The next picture was from a Netflix series called “Sex Education”. It was a funny series about a teenage lad who’s mum is a sex therapist. Otis is pretty insecure but finds, with the help of his rebellious female friend Maeve, a way to move forward with his life by giving sex advice to other young people at his school. (Oddly, it was set in the UK but the school was run like an american school.) Anyway, here’s a scene I chose from this series…

This is the excellent actor Kedar Williams-Stirling playing a character called Jackson Marchetti in the show.

Mechanic – a large comic styled gouache painting

This week I’ve been dipping into some cool indie comics. One of them was called Quad. Each volume of Quad is a collection of four short stories in comic form. In Vol 1 is the story of Terah and Elvis written and drawn by Eduardo Shaal.

It’s a pretty good story with a Walking Dead type vibe – imagine Kirkman and Adlard’s Walking Dead after things have settled down a lot more and the zombies are just an annoying part of life which are dangerous if you’re not prepared. What I liked most about it was the feeling I got from the main character “Terah”; she had a sense of integrity lots of mechanical practical ability and a strong streak of independence. I really admire that way of being. Here’s the cover of the comic…

…and a link to it (here).

So, when I wanted to make a large comic-styled picture for my bedroom I thought of Shaal’s character. First I made an initial sketch in pencils based on a comic panel I particularly like. (If you follow the link above and use the ‘Look inside’ feature you can spot Shaal’s original panel on page two.)

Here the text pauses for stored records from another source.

(** The similarity is 1 exactly between equal strings. *)
Theorem string_similarity_one_iff (a b : list ascii) :
  fits_int a -> fits_int b ->
  (string_similarity a b = 1%R <-> a = b).
Proof.
  intros Ha Hb. rewrite string_similarity_closed by assumption.
  destruct (Nat.eqb_spec (Nat.max (length a) (length b)) 0) as [E | N].
  - split; [ intros _ | reflexivity ].
    destruct a, b; simpl in E; try lia. reflexivity.
  - assert (0 < INR (Nat.max (length a) (length b)))%R as Hmx
      by (apply lt_0_INR; lia).
    split.
    + intros Hs.
      assert (INR (edit_table a b (length a) (length b)) = 0%R) as Hd.
      { assert (INR (edit_table a b (length a) (length b))
                / INR (Nat.max (length a) (length b)) = 0)%R as Hq by lra.
        apply (f_equal (fun x => (x * INR (Nat.max (length a) (length b)))%R)) in Hq.
        unfold Rdiv in Hq. rewrite Rmult_assoc, Rinv_l in Hq by lra. lra. }
      change 0%R with (INR 0) in Hd. apply INR_eq in Hd.
      apply edit_table_zero in Hd as [Hlen Hchars].
      apply list_eq_chars; assumption.
    + intros <-. rewrite edit_table_diag. simpl. lra.
Qed.

Lemma string_similarity_one_iff_witness :
  string_similarity kitten sitting = 1%R <-> kitten = sitting.
Proof.
  apply (string_similarity_one_iff kitten sitting); unfold fits_int, INT_MAX; simpl; lia.
Defined.

(** The similarity does not depend on the order of its arguments. *)
Theorem string_similarity_symmetric (a b : list ascii) :
  fits_int a -> fits_int b ->
  string_similarity a b = string_similarity b a.
Proof.
  intros Ha Hb. rewrite !string_similarity_closed by assumption.
  rewrite (Nat.max_comm (length b) (length a)), (edit_table_sym b a).
  reflexivity.
Qed.

Lemma string_similarity_symmetric_witness :
  string_similarity kitten sitting = string_similarity sitting kitten.
Proof.
  apply (string_similarity_symmetric kitten sitting); unfold fits_int, INT_MAX; simpl; lia.
Defined.

(** *** [find_string_duplicates]: what is reported *)

Lemma find_string_duplicates_flat_map (strings : list (list ascii))
    (threshold : R) :
  find_string_duplicates strings threshold
  = flat_map
      (fun i =>
         flat_map (string_duplicates_of_pair strings threshold i)
           (seq (i + 1) (length strings - (i + 1))))
      (seq 0 (length strings)).
Proof.
  unfold find_string_duplicates. cbv zeta.
  rewrite (for_range_ext 0 (length strings) _
             (fun i acc =>
                acc ++ flat_map (string_duplicates_of_pair strings threshold i)
                         (seq (i + 1) (length strings - (i + 1))))).
  - rewrite for_range_append, Nat.sub_0_r. reflexivity.
  - intros i acc _.
    rewrite (for_range_ext (i + 1) (length strings) _
               (fun j acc =>
                  acc ++ string_duplicates_of_pair strings threshold i j)).
    + apply for_range_append.
    + intros j acc' _. unfold string_duplicates_of_pair. cbv zeta.
      destruct ((0 <? _) && _); [ rewrite app_nil_r; reflexivity | ].
      destruct (Rge_dec _ threshold);
        [ reflexivity | rewrite app_nil_r; reflexivity ].
Qed.

Lemma in_string_duplicates_of_pair (strings : list (list ascii))
    (threshold : R) (i j : nat) (p : nat * nat * R) :
  In p (string_duplicates_of_pair strings threshold i j) <->
  ~ length_pruned strings threshold i j
  /\ p = (i, j, string_similarity (nth i strings []) (nth j strings []))
  /\ (string_similarity (nth i strings []) (nth j strings []) >= threshold)%R.
Proof.
  unfold string_duplicates_of_pair, length_pruned. cbv zeta.
  destruct (Nat.ltb_spec 0 (Nat.max (length (nth i strings []))
                              (length (nth j strings [])))) as [Hpos | Hzero];
    cbn [andb].
  - destruct (Rlt_dec _ threshold) as [Hlt | Hge].
    + simpl. split; [ tauto | ]. intros [Hn _]. apply Hn. split; assumption.
    + destruct (Rge_dec _ threshold) as [Hs | Hs]; simpl.
      * split.
        -- intros [<- | []]. split; [ intros [_ H]; contradiction | auto ].
        -- intros (_ & -> & _). auto.
      * split; [ tauto | intros (_ & _ & H); contradiction ].
  - destruct (Rge_dec _ threshold) as [Hs | Hs]; simpl.
    + split.
      * intros [<- | []]. split; [ intros [H _]; lia | auto ].
      * intros (_ & -> & _). auto.
    + split; [ tauto | intros (_ & _ & H); contradiction ].
Qed.

(** The output of [find_string_duplicates] holds [(i, j, s)] exactly when
    [i < j], the length test does not skip the pair, [s] is the
    similarity of strings [i] and [j], and [s >= threshold].  The triples
    are in ascending order of [i], then [j]. *)
Theorem find_string_duplicates_characterized (strings : list (list ascii))
    (threshold : R) :
  (forall (i j : nat) (s : R),
      In (i, j, s) (find_string_duplicates strings threshold) <->
      i < j < length strings
      /\ ~ length_pruned strings threshold i j
      /\ s = string_similarity (nth i strings []) (nth j strings [])
      /\ (s >= threshold)%R)
  /\ StronglySorted pair_before (find_string_duplicates strings threshold).
Proof.
  rewrite find_string_duplicates_flat_map. split.
  - intros i j s. rewrite in_flat_map. split.
    + intros (i0 & Hi0 & Hp). apply in_seq in Hi0.
      apply in_flat_map in Hp as (j0 & Hj0 & Hp). apply in_seq in Hj0.
      apply in_string_duplicates_of_pair in Hp as (Hn & Heq & Hs).
      injection Heq as -> -> ->. repeat split; try lia; assumption.
    + intros (Hij & Hn & -> & Hs). exists i. split; [ apply in_seq; lia | ].
      apply in_flat_map. exists j. split; [ apply in_seq; lia | ].
      apply in_string_duplicates_of_pair.
      split; [ exact Hn | split; [ reflexivity | exact Hs ] ].
  - apply StronglySorted_flat_map with (lt := Nat.lt).
    + apply StronglySorted_seq.
    + intros i Hi. apply in_seq in Hi.
      apply StronglySorted_flat_map with (lt := Nat.lt).
      * apply StronglySorted_seq.
      * intros j _. unfold string_duplicates_of_pair. cbv zeta.
        destruct ((0 <? _) && _); [ constructor | ].
        destruct (Rge_dec _ threshold); repeat constructor.
      * intros j j' p q Hlt Hp Hq.
        unfold string_duplicates_of_pair in Hp, Hq. cbv zeta in Hp, Hq.
        destruct ((0 <? _) && _) in Hp; [ destruct Hp | ].
        destruct (Rge_dec _ threshold) in Hp; [ | destruct Hp ].
        destruct ((0 <? _) && _) in Hq; [ destruct Hq | ].
        destruct (Rge_dec _ threshold) in Hq; [ | destruct Hq ].
        destruct Hp as [<- | []]. destruct Hq as [<- | []].
        right. simpl. split; [ reflexivity | exact Hlt ].
    + intros i i' p q Hlt Hp Hq.
      apply in_flat_map in Hp as (j & _ & Hp).
      apply in_flat_map in Hq as (j' & _ & Hq).
      unfold string_duplicates_of_pair in Hp, Hq. cbv zeta in Hp, Hq.
      destruct ((0 <? _) && _) in Hp; [ destruct Hp | ].
      destruct (Rge_dec _ threshold) in Hp; [ | destruct Hp ].
      destruct ((0 <? _) && _) in Hq; [ destruct Hq | ].
      destruct (Rge_dec _ threshold) in Hq; [ | destruct Hq ].
      destruct Hp as [<- | []]. destruct Hq as [<- | []].
      left. simpl. exact Hlt.
Qed.

(** [string_similarity_batch] returns the similarity of the query with
    every target, in order. *)
Theorem string_similarity_batch_map (query : list ascii)
    (targets : list (list ascii)) :
  string_similarity_batch query targets = map (string_similarity query) targets.
Proof.
  unfold string_similarity_batch. cbv zeta.
  apply (nth_ext _ _ 0%R 0%R).
  - rewrite length_for_range_insert, repeat_length, length_map. reflexivity.
  - intros k Hk.
    rewrite length_for_range_insert, repeat_length in Hk.
    change (at_ (for_range 0 (length targets)
                   (fun i results =>
                      <[i := string_similarity query (nth i targets [])]> results)
                   (repeat 0%R (length targets))) k
            = nth k (map (string_similarity query) targets) 0%R).
    rewrite (for_range_insert_nth
               (fun i => string_similarity query (nth i targets [])))
      by (rewrite repeat_length; lia).
    destruct (Nat.ltb_spec k (length targets)); [ | lia ]. cbn [Nat.leb andb].
    rewrite (nth_indep _ 0%R (string_similarity query []))
      by (rewrite length_map; exact Hk).
    rewrite (map_nth (string_similarity query)). reflexivity.
Qed.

I changed her hair and hat and I removed her gloves. Then I made the shadow of her cap less dense to I could draw her eyes in which were lost in shadow in the original work. I wanted to take the image in a slightly different direction from Shaal’s original. (Shaal has a beautifully loose drawing style which I love but wouldn’t be able to replicate even if I tried. So, rather than making a study of his work and style, I decided to follow his pose and work from there.)

Here’s my initial sketch…

This was done on A3 watercolour paper using pencils. It was harder and easier to draw something really big. It was harder because it took more courage to sketch something on a big scale. It was also easier because there was so much space to get every line I wanted and when you work bigger the final results are cleaner.

Then I inked her…

I used my Pentel Brush Pen for most of the main lines, which was great because you can get a very wide range of line widths really smoothly with this pen.

Then I used my Pigma Microns for the details.

Once the line work was complete I used my computer to have a play with colour schemes. I wanted blue and gold but I wasn’t sure exactly how to arrange it all. At first I thought this would work…

But her skin colour has too much yellow in for mustard coloured clothes to look right. So I changed her clothes to blue. This meant I had to work on trying to keep the blues properly differentiated but I thought it looked better…

Next it was time to paint. I’ve never tried to get such large flat washes before, especially inside tight lines. I used watercolour for the dark upper background colour (Payne’s Grey with some ultramarine dabbed into it). The rest was done with gouache. I know that professional illustrators often use a Liquitex acrylic gouache when they want large flat areas but I don’t have any of that so I did the best I could with regular gouache. It took a few hours over two days to complete the painting which is a really long time when you think that I did both digital colour scheme sketches in a total time of about 30 minutes.

Once the painting was finished I redid my line art to make it crisp and clear. This was so lovely to do, if a little nerve-wracking!